La Habana, con sus emblemáticos autos clásicos, su malecón y su historia vibrante, solía ser un imán para millones de turistas. Hoy, sin embargo, esas imágenes postales han perdido buena parte de su razón de ser. La ausencia de visitantes extranjeros se siente en cada esquina: autos antiguos con choferes esperando durante horas sin un solo cliente, autobuses turísticos circulando casi vacíos y hoteles con múltiples habitaciones desocupadas. Lo que fue durante décadas una de las principales fuentes de divisas, hoy atraviesa una de las crisis más profundas de su historia.
Según datos recientes, el turismo en Cuba ha sufrido uno de sus peores desplomes en años, con cifras que muestran una caída cercana al 70 % en el número de visitantes en comparación con 2018, antes de que comenzaran las tensiones políticas, las sanciones y las dificultades económicas que han marcado el último lustro.
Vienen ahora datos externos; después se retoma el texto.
(** X2: The call is still parked after the given wakeups exactly when every
    observation, the entry included, shows the old phase identifier and a
    clear flag: a wakeup without a phase change never releases the worker,
    and nothing else keeps it. *)
Theorem waitForNextPhase_blocked_iff (this : nat) (oldBenchID : uuid)
    (wakeups : list WorkersSharedData) (wd : WorkersSharedData) :
  waitForNextPhase this oldBenchID wakeups wd = StillBlocked
  <-> forallb (keepsWaiting this oldBenchID) (wd :: wakeups) = true.
Proof.
  split; [|apply waitForNextPhase_all_waiting].
  revert wd. induction wakeups as [|woken rest IH]; intros wd Hblocked;
    destruct (keepsWaiting this oldBenchID wd) eqn:Hkeep.
  - cbn [forallb]. now rewrite Hkeep.
  - exfalso. unfold keepsWaiting in Hkeep.
    destruct (thisIsInterruptionRequested this wd) eqn:Hflag.
    + rewrite waitForNextPhase_flag in Hblocked by exact Hflag. discriminate.
    + rewrite andb_true_r in Hkeep.
      rewrite waitForNextPhase_changed in Hblocked by assumption.
      discriminate.
  - rewrite waitForNextPhase_keepsWaiting in Hblocked by exact Hkeep.
    change (forallb (keepsWaiting this oldBenchID) (wd :: woken :: rest))
      with (keepsWaiting this oldBenchID wd
            && forallb (keepsWaiting this oldBenchID) (woken :: rest)).
    rewrite Hkeep. now apply IH.
  - exfalso. unfold keepsWaiting in Hkeep.
    destruct (thisIsInterruptionRequested this wd) eqn:Hflag.
    + rewrite waitForNextPhase_flag in Hblocked by exact Hflag. discriminate.
    + rewrite andb_true_r in Hkeep.
      rewrite waitForNextPhase_changed in Hblocked by assumption.
      discriminate.
Qed.

(** X3: Once the call has returned or raised, what the other threads do later
    is never looked at: further wakeups leave the outcome as it is. *)
Theorem waitForNextPhase_decided_prefix (this : nat) (oldBenchID : uuid)
    (wakeups more : list WorkersSharedData) :
  forall wd : WorkersSharedData,
    waitForNextPhase this oldBenchID wakeups wd <> StillBlocked ->
    waitForNextPhase this oldBenchID (wakeups ++ more) wd
    = waitForNextPhase this oldBenchID wakeups wd.
Proof.
  induction wakeups as [|woken rest IH]; intros wd Hdecided;
    destruct (thisIsInterruptionRequested this wd) eqn:Hflag.
  - now rewrite !waitForNextPhase_flag by exact Hflag.
  - destruct (uuid_eqb oldBenchID (currentBenchID wd)) eqn:Hid.
    + exfalso. apply Hdecided. apply waitForNextPhase_parked.
      unfold keepsWaiting. now rewrite Hid, Hflag.
    + now rewrite !waitForNextPhase_changed by assumption.
  - now rewrite !waitForNextPhase_flag by exact Hflag.
  - destruct (uuid_eqb oldBenchID (currentBenchID wd)) eqn:Hid.
    + assert (Hkeep : keepsWaiting this oldBenchID wd = true)
        by (unfold keepsWaiting; now rewrite Hid, Hflag).
      rewrite <- app_comm_cons.
      rewrite !waitForNextPhase_keepsWaiting by exact Hkeep.
      apply IH. now rewrite waitForNextPhase_keepsWaiting in Hdecided.
    + now rewrite !waitForNextPhase_changed by assumption.
Qed.

Lemma waitForNextPhase_decided_prefix_witness :
  waitForNextPhase 0 7%N ([pool2; pool2Interrupted] ++ [pool2; pool2]) pool2
  = waitForNextPhase 0 7%N [pool2; pool2Interrupted] pool2.
Proof.
  apply (waitForNextPhase_decided_prefix 0 7%N [pool2; pool2Interrupted]
           [pool2; pool2] pool2).
  discriminate.
Defined.

(** ** Worker::applyNumaBinding: zone assignment *)

Section NumaAssignment.

Context `{NumaTk}.

(** X4: Zones are handed out round-robin: two workers whose ranks differ by a
    multiple of the number of configured zones make the same request and get
    the same result. *)
Theorem applyNumaBinding_rank_periodic
    (progArgs : ProgArgs) (w1 w2 : Worker) (k : Z) :
  workerRank w2
  = workerRank w1 + k * Z.of_nat (length (getNumaZonesVec progArgs)) ->
  applyNumaBinding progArgs w2 = applyNumaBinding progArgs w1.
Proof.
  intros Hrank. unfold applyNumaBinding.
  now rewrite Hrank, Z_mod_plus_full.
Qed.

(** X5: The call makes at most one bind request; a request names one of the
    configured zones and is made only when NUMA information is available;
    the only exception that leaves the call is a WorkerException carrying
    the message of the failed bind of that zone. *)
Theorem applyNumaBinding_outcome_inv (progArgs : ProgArgs) (this : Worker) :
  (length (snd (applyNumaBinding progArgs this)) <= 1)%nat
  /\ (forall zoneStr,
        In zoneStr (snd (applyNumaBinding progArgs this)) ->
        isNumaInfoAvailable = true
        /\ exists zoneNum,
             In zoneNum (getNumaZonesVec progArgs)
             /\ zoneStr = to_string zoneNum)
  /\ (forall e,
        fst (applyNumaBinding progArgs this) = Throw e ->
        exists zoneNum what,
          In zoneNum (getNumaZonesVec progArgs)
          /\ bindToNumaZone (to_string zoneNum) = Some what
          /\ e = WorkerException what
          /\ snd (applyNumaBinding progArgs this) = [to_string zoneNum]).
Proof.
  unfold applyNumaBinding.
  set (vec := getNumaZonesVec progArgs).
  destruct (Nat.eqb (length vec) 0) eqn:Hlen; cbn [orb].
  { cbn [fst snd length In].
    split; [lia | split; [intros ? [] | intros ? Hd; discriminate Hd]]. }
  destruct isNumaInfoAvailable eqn:Havail; cbn [negb].
  2: { cbn [fst snd length In].
       split; [lia | split; [intros ? [] | intros ? Hd; discriminate Hd]]. }
  apply Nat.eqb_neq in Hlen.
  assert (Hidx : (Z.to_nat (workerRank this mod Z.of_nat (length vec))
                  < length vec)%nat).
  { pose proof (Z.mod_pos_bound (workerRank this)
                  (Z.of_nat (length vec)) ltac:(lia)). lia. }
  destruct (lookup_lt_is_Some_2 vec _ Hidx) as [zoneNum Hzone].
  assert (Hin : In zoneNum vec).
  { apply list_elem_of_In. eapply list_elem_of_lookup_2. exact Hzone. }
  rewrite Hzone. cbn [from_option]. unfold id.
  destruct (bindToNumaZone (to_string zoneNum)) as [what|] eqn:Hbind;
    cbn [fst snd length In]; (split; [lia|]); split.
  - intros zoneStr [<- | []]. split; [reflexivity|]. now exists zoneNum.
  - intros e He. inversion He; subst. now exists zoneNum, what.
  - intros zoneStr [<- | []]. split; [reflexivity|]. now exists zoneNum.
  - discriminate.
Qed.

End NumaAssignment.

Lemma applyNumaBinding_rank_periodic_witness :
  @applyNumaBinding refusingZone3 (mkProgArgs [0; 3; -1]) (idleWorker 7)
  = @applyNumaBinding refusingZone3 (mkProgArgs [0; 3; -1]) (idleWorker 1).
Proof.
  apply (@applyNumaBinding_rank_periodic refusingZone3
           (mkProgArgs [0; 3; -1]) (idleWorker 1) (idleWorker 7) 2).
  reflexivity.
Defined.

Lemma applyNumaBinding_outcome_inv_witness :
  exists zoneNum what,
    In zoneNum [0; 3; -1]
    /\ @bindToNumaZone refusingZone3 (to_string zoneNum) = Some what
    /\ WorkerException "no such zone" = WorkerException what
    /\ snd (@applyNumaBinding refusingZone3 (mkProgArgs [0; 3; -1])
              (idleWorker 4))
       = [to_string zoneNum].
Proof.
  apply (proj2 (proj2 (@applyNumaBinding_outcome_inv refusingZone3
                         (mkProgArgs [0; 3; -1]) (idleWorker 4)))).
  reflexivity.
Defined.

Lemma to_string_injective (a b : Z) : to_string a = to_string b -> a = b.
Proof.
  unfold to_string. intros Heq.
  apply DecimalZ.to_int_inj.
  pose proof (NilEmpty.isi (Z.to_int a)) as Ha.
  pose proof (NilEmpty.isi (Z.to_int b)) as Hb.
  rewrite Heq in Ha. congruence.
Qed.

Section NumaIdentifiers.

Context `{NumaTk}.

Lemma applyNumaBinding_request (progArgs : ProgArgs) (this : Worker) :
  getNumaZonesVec progArgs <> [] ->
  isNumaInfoAvailable = true ->
  exists zoneNum,
    getNumaZonesVec progArgs
      !! Z.to_nat (workerRank this
                   mod Z.of_nat (length (getNumaZonesVec progArgs)))
    = Some zoneNum
    /\ snd (applyNumaBinding progArgs this) = [to_string zoneNum].
Proof.
  intros Hzones Havail. unfold applyNumaBinding.
  set (vec := getNumaZonesVec progArgs) in *.
  assert (Hlen : (0 < length vec)%nat)
    by (destruct vec; [congruence | cbn; lia]).
  assert (Hidx : (Z.to_nat (workerRank this mod Z.of_nat (length vec))
                  < length vec)%nat).
  { pose proof (Z.mod_pos_bound (workerRank this)
                  (Z.of_nat (length vec)) ltac:(lia)). lia. }
  destruct (lookup_lt_is_Some_2 vec _ Hidx) as [zoneNum Hzone].
  exists zoneNum. split; [exact Hzone|].
  rewrite Hzone, Havail. cbn [from_option negb]. unfold id.
  replace (Nat.eqb (length vec) 0) with false
    by (symmetry; apply Nat.eqb_neq; lia).
  cbn [orb]. now destruct (bindToNumaZone (to_string zoneNum)).
Qed.

(** X6: Zone identifiers are faithful: with zones configured and NUMA
    information available, two workers send the same identifier to the
    toolkit exactly when the zone numbers selected for them are equal. *)
Theorem applyNumaBinding_same_request_iff_same_zone
    (progArgs : ProgArgs) (w1 w2 : Worker) :
  getNumaZonesVec progArgs <> [] ->
  isNumaInfoAvailable = true ->
  snd (applyNumaBinding progArgs w1) = snd (applyNumaBinding progArgs w2)
  <-> getNumaZonesVec progArgs
        !! Z.to_nat (workerRank w1
                     mod Z.of_nat (length (getNumaZonesVec progArgs)))
      = getNumaZonesVec progArgs
          !! Z.to_nat (workerRank w2
                       mod Z.of_nat (length (getNumaZonesVec progArgs))).
Proof.
  intros Hzones Havail.
  destruct (applyNumaBinding_request progArgs w1 Hzones Havail)
    as (z1 & Hz1 & Hreq1).
  destruct (applyNumaBinding_request progArgs w2 Hzones Havail)
    as (z2 & Hz2 & Hreq2).
  rewrite Hreq1, Hreq2, Hz1, Hz2. split.
  - intros Heq. inversion Heq as [Hstr].
    now rewrite (to_string_injective z1 z2 Hstr).
  - intros Heq. inversion Heq. reflexivity.
Qed.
Ese descenso no es sólo un titular: se traduce en cifras reales. Entre enero y agosto de 2025, Cuba recibió alrededor de 1,26 millones de turistas internacionales, lo que representa una caída de más del 21 % frente al mismo período del año anterior, según datos oficiales. Esta reducción pone en riesgo incluso alcanzar los 2,2 millones de visitantes que se registraron en 2024, cifra que ya estaba muy por debajo de los más de 4,7 millones de 2018.
En La Habana, choferes de autos clásicos como Reymundo Aldama han visto cómo su jornada laboral se ha transformado en una larga espera sin ingresos. “Esto es deprimente”, confiesa mientras observa cómo apenas unos pocos turistas se detienen a tomar fotos y se marchan sin contratar ningún paseo. Antes podía cobrar hasta 50 dólares por recorrido; ahora, para intentar atraer a los pocos visitantes, rebaja sus precios a 25 o incluso 20 dólares, sin garantía de éxito. Y esto no es ahora; desde mediados del 2025 se manifiesta esta crisis.
La crisis del turismo se ve agravada por problemas que van más allá de la falta de visitantes: apagones constantes, escasez de combustible y el deterioro de servicios básicos están entre los factores que han disuadido a potenciales viajeros de elegir Cuba como destino. Factores geopolíticos han añadido presión: la interrupción de envíos de petróleo desde Venezuela y la incertidumbre sobre el suministro de México complican aún más la situación económica general de la Isla.
Para muchas familias que dependían directa o indirectamente del turismo —conductores de autos clásicos, camareros, guías, arrendadores de casas particulares y vendedores ambulantes— la ausencia de turistas ha significado jornadas más largas y menos ingresos, y en algunos casos la necesidad de buscar alternativas para sobrevivir.
La imagen de La Habana sin turistas no es solo una postal de calles vacías: es el reflejo de una economía que lucha por mantenerse en pie mientras su sector turístico, vital durante décadas, lucha por recuperar el pulso.